WORK REQUEST – All lines of the material below that include the string "more" are to be copied.

SUPPLIED MATERIAL –
□ □ □ □
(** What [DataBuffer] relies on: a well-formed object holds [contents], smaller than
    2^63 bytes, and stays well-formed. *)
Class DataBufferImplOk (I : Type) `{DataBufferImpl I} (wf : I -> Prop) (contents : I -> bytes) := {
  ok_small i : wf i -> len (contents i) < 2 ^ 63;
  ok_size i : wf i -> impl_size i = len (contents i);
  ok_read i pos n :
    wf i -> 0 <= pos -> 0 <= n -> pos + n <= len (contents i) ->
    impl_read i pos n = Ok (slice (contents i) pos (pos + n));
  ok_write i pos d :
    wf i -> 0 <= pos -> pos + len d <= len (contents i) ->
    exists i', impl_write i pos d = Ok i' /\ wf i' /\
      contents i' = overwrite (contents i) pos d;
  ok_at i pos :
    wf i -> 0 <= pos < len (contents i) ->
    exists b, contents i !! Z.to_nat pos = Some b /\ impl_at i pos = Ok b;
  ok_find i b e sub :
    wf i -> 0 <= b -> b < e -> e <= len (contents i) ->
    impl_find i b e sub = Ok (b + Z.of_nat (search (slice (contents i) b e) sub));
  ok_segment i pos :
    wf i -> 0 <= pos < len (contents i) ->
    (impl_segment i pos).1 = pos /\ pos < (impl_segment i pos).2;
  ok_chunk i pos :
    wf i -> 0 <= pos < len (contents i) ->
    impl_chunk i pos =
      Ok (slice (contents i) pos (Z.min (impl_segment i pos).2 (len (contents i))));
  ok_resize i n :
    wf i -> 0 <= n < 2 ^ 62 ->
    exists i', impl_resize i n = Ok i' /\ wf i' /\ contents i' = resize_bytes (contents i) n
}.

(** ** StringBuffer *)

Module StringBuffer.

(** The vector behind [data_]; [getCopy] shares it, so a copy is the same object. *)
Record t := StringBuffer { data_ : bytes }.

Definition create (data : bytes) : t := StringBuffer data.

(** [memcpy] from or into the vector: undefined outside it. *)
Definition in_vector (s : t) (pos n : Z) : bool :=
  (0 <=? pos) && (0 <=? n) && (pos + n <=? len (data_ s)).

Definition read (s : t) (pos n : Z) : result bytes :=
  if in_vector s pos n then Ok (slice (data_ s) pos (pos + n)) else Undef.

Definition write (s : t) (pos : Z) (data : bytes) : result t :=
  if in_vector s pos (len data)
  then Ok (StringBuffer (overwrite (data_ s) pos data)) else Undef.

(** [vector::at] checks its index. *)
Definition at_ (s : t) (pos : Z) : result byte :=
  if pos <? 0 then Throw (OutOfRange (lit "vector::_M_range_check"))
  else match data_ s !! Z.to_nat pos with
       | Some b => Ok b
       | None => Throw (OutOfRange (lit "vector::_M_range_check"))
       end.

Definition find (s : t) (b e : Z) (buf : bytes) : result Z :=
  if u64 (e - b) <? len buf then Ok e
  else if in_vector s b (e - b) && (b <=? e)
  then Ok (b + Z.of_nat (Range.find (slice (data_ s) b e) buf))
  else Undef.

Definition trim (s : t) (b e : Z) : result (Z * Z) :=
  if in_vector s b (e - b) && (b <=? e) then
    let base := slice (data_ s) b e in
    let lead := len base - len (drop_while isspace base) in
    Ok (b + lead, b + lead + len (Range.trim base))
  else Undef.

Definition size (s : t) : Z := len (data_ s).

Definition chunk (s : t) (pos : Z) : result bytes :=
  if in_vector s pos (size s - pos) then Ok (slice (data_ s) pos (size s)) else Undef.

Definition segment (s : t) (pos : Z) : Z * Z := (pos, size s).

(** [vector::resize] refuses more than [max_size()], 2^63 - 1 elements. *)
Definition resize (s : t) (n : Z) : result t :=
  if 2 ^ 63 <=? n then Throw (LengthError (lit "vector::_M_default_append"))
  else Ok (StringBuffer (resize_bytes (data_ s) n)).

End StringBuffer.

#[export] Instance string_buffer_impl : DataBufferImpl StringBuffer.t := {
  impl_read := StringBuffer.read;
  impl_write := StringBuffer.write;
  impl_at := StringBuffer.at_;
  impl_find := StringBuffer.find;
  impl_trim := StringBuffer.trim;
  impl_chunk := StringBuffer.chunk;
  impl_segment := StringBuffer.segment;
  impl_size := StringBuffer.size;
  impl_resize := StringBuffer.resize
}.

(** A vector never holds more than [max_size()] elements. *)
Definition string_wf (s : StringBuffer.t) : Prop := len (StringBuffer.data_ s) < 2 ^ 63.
□ □ □ □
EXERCISE ANSWER –
(** [vector::resize] refuses more than [max_size()], 2^63 - 1 elements. *)
(** A vector never holds more than [max_size()] elements. *)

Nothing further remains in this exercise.